┌──
(* ===== verification/PaymentExamples.v ===== *)
(** * Payments: examples

One recharge of 10 CNY and its notification, run through the theorems of
[PaymentFlows] and [PaymentRecovery]: its delivery, a worker that stops half-way, and
a redelivery after the lease of that worker. *)
From S2P Require Import Prelude GoText GoTime SubscriptionWindow Redis Programs Interleave PaymentStore PaymentProviders Redeem Payments PaymentLifecycle PaymentMoves PaymentSafety PaymentFlows PaymentDelivery PaymentRecovery.
From Stdlib Require Import Bool.

Local Open Scope string_scope.
Local Open Scope Z_scope.

#[local] Instance AsciiUpper : GoUpper := { upper_slow := to_upper_ascii }.

Definition ex_now : Time := Date 2026 1 15 + 12 * Hour.

Definition ex_order : PaymentOrder :=
  mkOrder (mkOrderSpec 7 1 (10 * unit_) "PAY7" "sub2_abc" "alipay" OrderTypeBalance None None ∅
             (ex_now + 30 * Minute) ex_now)
    (mkOrderPayment (10 * unit_) "" None None None)
    (mkOrderRefund 0 None None false None None None)
    OrderStatusPending None None None ex_now.

Definition ex_store : Store unit :=
  mkStore {[7 := ex_order]} ∅ ∅ {[1 := mkUser (3 * unit_) (5 * unit_) 5]} ∅ ∅ ∅ tt ex_now [].

Definition ex_services : Services (Aff := unit) :=
  mkServices (mkRedeemPeers (fun _ _ _ t => Ok t) None) (fun _ => mkRedeemCache true (Some 0))
    (mkGateways ∅ true (fun _ => Err (ErrMsg "no gateway"))) (Ok tt).

Definition ex_paid (a : Money) : PaymentNotification :=
  mkNotification "T1" "sub2_abc" (Num a) NotificationStatusSuccess ∅.

Definition ex_notified (a : Money) : Happening (Aff := unit) := Starts ex_services (Notified (ex_paid a) "alipay").

(** The first worker runs [n] statements. *)
Definition ex_steps (n : nat) : list (Happening (Aff := unit)) := repeat (Continues 0 None) n.

Lemma ex_sound : sound ex_store.
Proof.
  split; cbn; repeat match goal with |- map_Forall _ ∅ => apply map_Forall_empty | |- map_Forall _ {[_ := _]} =>
    apply map_Forall_singleton end; try done.
  split; [done|]. by exists (5 * 100000000).
Qed.

Example one_delivery : let w := after (ex_notified (10 * unit_) :: ex_steps 40) ex_store in
  (Status <$> orders w !! 7, users w !! 1) = (Some OrderStatusCompleted, Some (mkUser (13 * unit_) (15 * unit_) 5)).
Proof. vm_compute. reflexivity. Qed.

(** The redemption takes effect and its answer is lost; a second notification runs. *)
Definition ex_lost : list (Happening (Aff := unit)) :=
  (ex_notified (10 * unit_) :: ex_steps 17 ++ [Continues 0 (Some (AnswerLost "reset"))] ++ ex_steps 4
   ++ [ex_notified (10 * unit_)] ++ repeat (Continues 1 None) 40)%list.

Lemma repeat_Forall {A} (P : A -> Prop) x n : P x -> Forall P (repeat x n).
Proof. intros Hx. induction n; by constructor. Qed.

Lemma ex_lost_goes : Forall anything_goes ex_lost.
Proof.
  unfold ex_lost, ex_steps. rewrite Forall_cons, !Forall_app, !Forall_singleton.
  split_and!; [done|by apply repeat_Forall|done|by apply repeat_Forall|done|by apply repeat_Forall].
Qed.

Example recharges_witness :
  (let w' := after ex_lost ex_store in
   (forall u, recharged u w' = recharged u ex_store + (credits u (redeem_codes w') - credits u (redeem_codes ex_store))) /\
   (forall c r, redeem_codes ex_store !! c = Some r -> CodeStatus r = StatusUsed -> redeem_codes w' !! c = Some r) /\
   (forall id o, orders ex_store !! id = Some o -> exists o', orders w' !! id = Some o' /\ order_spec o' = order_spec o)) /\
  recharged 1 (after ex_lost ex_store) = 15 * unit_.
Proof. split; [apply recharges_are_used_codes; [apply ex_sound|apply ex_lost_goes]|vm_compute; reflexivity]. Defined.

Definition ex_final : PaymentOrder := default ex_order (orders (after ex_lost ex_store) !! 7).

Example completed_witness : Status ex_final = OrderStatusCompleted /\ delivered ex_final (after ex_lost ex_store).
Proof.
  split; [vm_compute; reflexivity|].
  apply (completed_orders_are_delivered ex_lost ex_store 7);
    [apply ex_sound|apply ex_lost_goes|vm_compute; reflexivity..].
Defined.

(** A payment of another amount, retries, a sweep and a verification. *)
Definition ex_unpaid : list (Happening (Aff := unit)) :=
  ([ex_notified (9 * unit_); Starts ex_services (Retried 7); Starts ex_services Swept;
    Starts ex_services (Verified "sub2_abc" 1); Starts ex_services (Cancelled 7 1)]
   ++ flat_map (fun i => repeat (Continues i None) 12) (seq 0 5))%list.

Lemma ex_gateways P : all_providers P (gateways ex_services).
Proof. split; [apply map_Forall_empty|done]. Qed.

Lemma ex_unpaid_goes : Forall (without_payment 7 ex_order) ex_unpaid.
Proof.
  unfold ex_unpaid. apply Forall_app. split.
  - repeat (apply Forall_cons; split; [split; [apply ex_gateways|]|]); try done.
    intros a [= <-] Hm. vm_compute in Hm. discriminate Hm.
  - cbn [seq flat_map]. repeat (apply Forall_app; split); (apply repeat_Forall || apply Forall_nil); done.
Qed.

Example unpaid_witness :
  ((exists o, orders (after ex_unpaid ex_store) !! 7 = Some o /\ started (Status o) = false) /\
   redeem_codes (after ex_unpaid ex_store) !! "PAY7" = None) /\
  Status <$> orders (after ex_unpaid ex_store) !! 7 = Some OrderStatusCancelled.
Proof.
  split; [|vm_compute; reflexivity]. apply (unpaid_orders_are_not_credited 7 ex_order).
  - apply ex_sound.
  - split; [by exists ex_order|]. split; [done|]. by apply map_Forall_singleton.
  - apply ex_unpaid_goes.
Defined.

(** A worker stops after the credit; its lease runs out. *)
Definition ex_crash : list (Happening (Aff := unit)) :=
  (ex_notified (10 * unit_) :: ex_steps 19 ++ [Elsewhere (with_clock (ex_now + 6 * Minute))])%list.

Lemma ex_awaiting : awaiting 7 ex_order (10 * unit_) ex_store.
Proof.
  split.
  - exists ex_order. split_and!; done.
  - apply map_Forall_singleton. done.
Qed.

Lemma with_clock_aside t (w : Store unit) : aside w (with_clock t w).
Proof. by repeat split. Qed.

Lemma ex_crash_goes : Forall (this_payment_only 7 ex_order (10 * unit_)) ex_crash.
Proof.
  unfold ex_crash. apply Forall_cons. split; [split; [apply ex_gateways|]|apply Forall_app; split].
  - intros a [= <-] Hne. by destruct Hne.
  - by apply repeat_Forall.
  - apply Forall_singleton. intros w Hw Ha. pose proof (with_clock_aside (ex_now + 6 * Minute) w) as Hs.
    split_and!; [by apply (aside_sound w)|exact Ha|by apply aside_moved].
Qed.

Definition ex_stopped : PaymentOrder := default ex_order (orders (after ex_crash ex_store) !! 7).

Example redelivery_witness :
  Status ex_stopped = OrderStatusRecharging /\
  exists w', run (HandlePaymentNotification ex_services (ex_paid (10 * unit_)) "alipay") (after ex_crash ex_store) = (w', Ok tt) /\
    finished ex_stopped (mkUser (13 * unit_) (15 * unit_) 5) (after ex_crash ex_store) w'.
Proof.
  split; [vm_compute; reflexivity|].
  destruct (redelivery_completes_the_order 7 ex_order (10 * unit_) eq_refl ex_services (ex_paid (10 * unit_)) "alipay"
              ex_crash ex_store (mkUser (13 * unit_) (15 * unit_) 5)) as (o & Ho & _ & Hrun).
  - apply ex_sound.
  - apply ex_awaiting.
  - apply ex_crash_goes.
  - split; [done..|vm_compute; reflexivity].
  - reflexivity.
  - discriminate.
  - vm_compute; reflexivity.
  - reflexivity.
  - exact I.
  - vm_compute; reflexivity.
  - assert (o = ex_stopped) as -> by (unfold ex_stopped; by rewrite Ho).
    apply Hrun; [|vm_compute; reflexivity]. right; left. vm_compute. reflexivity.
Defined.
└──
Where the listing above has a line with "(let w' := after ex_lost ex_store in", start there, and output every line exactly through the line with "Proof. split; [apply map_Forall_empty|done].", which is also included.

== SOLUTION TO THE EXERCISE ==
  (let w' := after ex_lost ex_store in
   (forall u, recharged u w' = recharged u ex_store + (credits u (redeem_codes w') - credits u (redeem_codes ex_store))) /\
   (forall c r, redeem_codes ex_store !! c = Some r -> CodeStatus r = StatusUsed -> redeem_codes w' !! c = Some r) /\
   (forall id o, orders ex_store !! id = Some o -> exists o', orders w' !! id = Some o' /\ order_spec o' = order_spec o)) /\
  recharged 1 (after ex_lost ex_store) = 15 * unit_.
Proof. split; [apply recharges_are_used_codes; [apply ex_sound|apply ex_lost_goes]|vm_compute; reflexivity]. Defined.

Definition ex_final : PaymentOrder := default ex_order (orders (after ex_lost ex_store) !! 7).

Example completed_witness : Status ex_final = OrderStatusCompleted /\ delivered ex_final (after ex_lost ex_store).
Proof.
  split; [vm_compute; reflexivity|].
  apply (completed_orders_are_delivered ex_lost ex_store 7);
    [apply ex_sound|apply ex_lost_goes|vm_compute; reflexivity..].
Defined.

(** A payment of another amount, retries, a sweep and a verification. *)
Definition ex_unpaid : list (Happening (Aff := unit)) :=
  ([ex_notified (9 * unit_); Starts ex_services (Retried 7); Starts ex_services Swept;
    Starts ex_services (Verified "sub2_abc" 1); Starts ex_services (Cancelled 7 1)]
   ++ flat_map (fun i => repeat (Continues i None) 12) (seq 0 5))%list.

Lemma ex_gateways P : all_providers P (gateways ex_services).
Proof. split; [apply map_Forall_empty|done]. Qed.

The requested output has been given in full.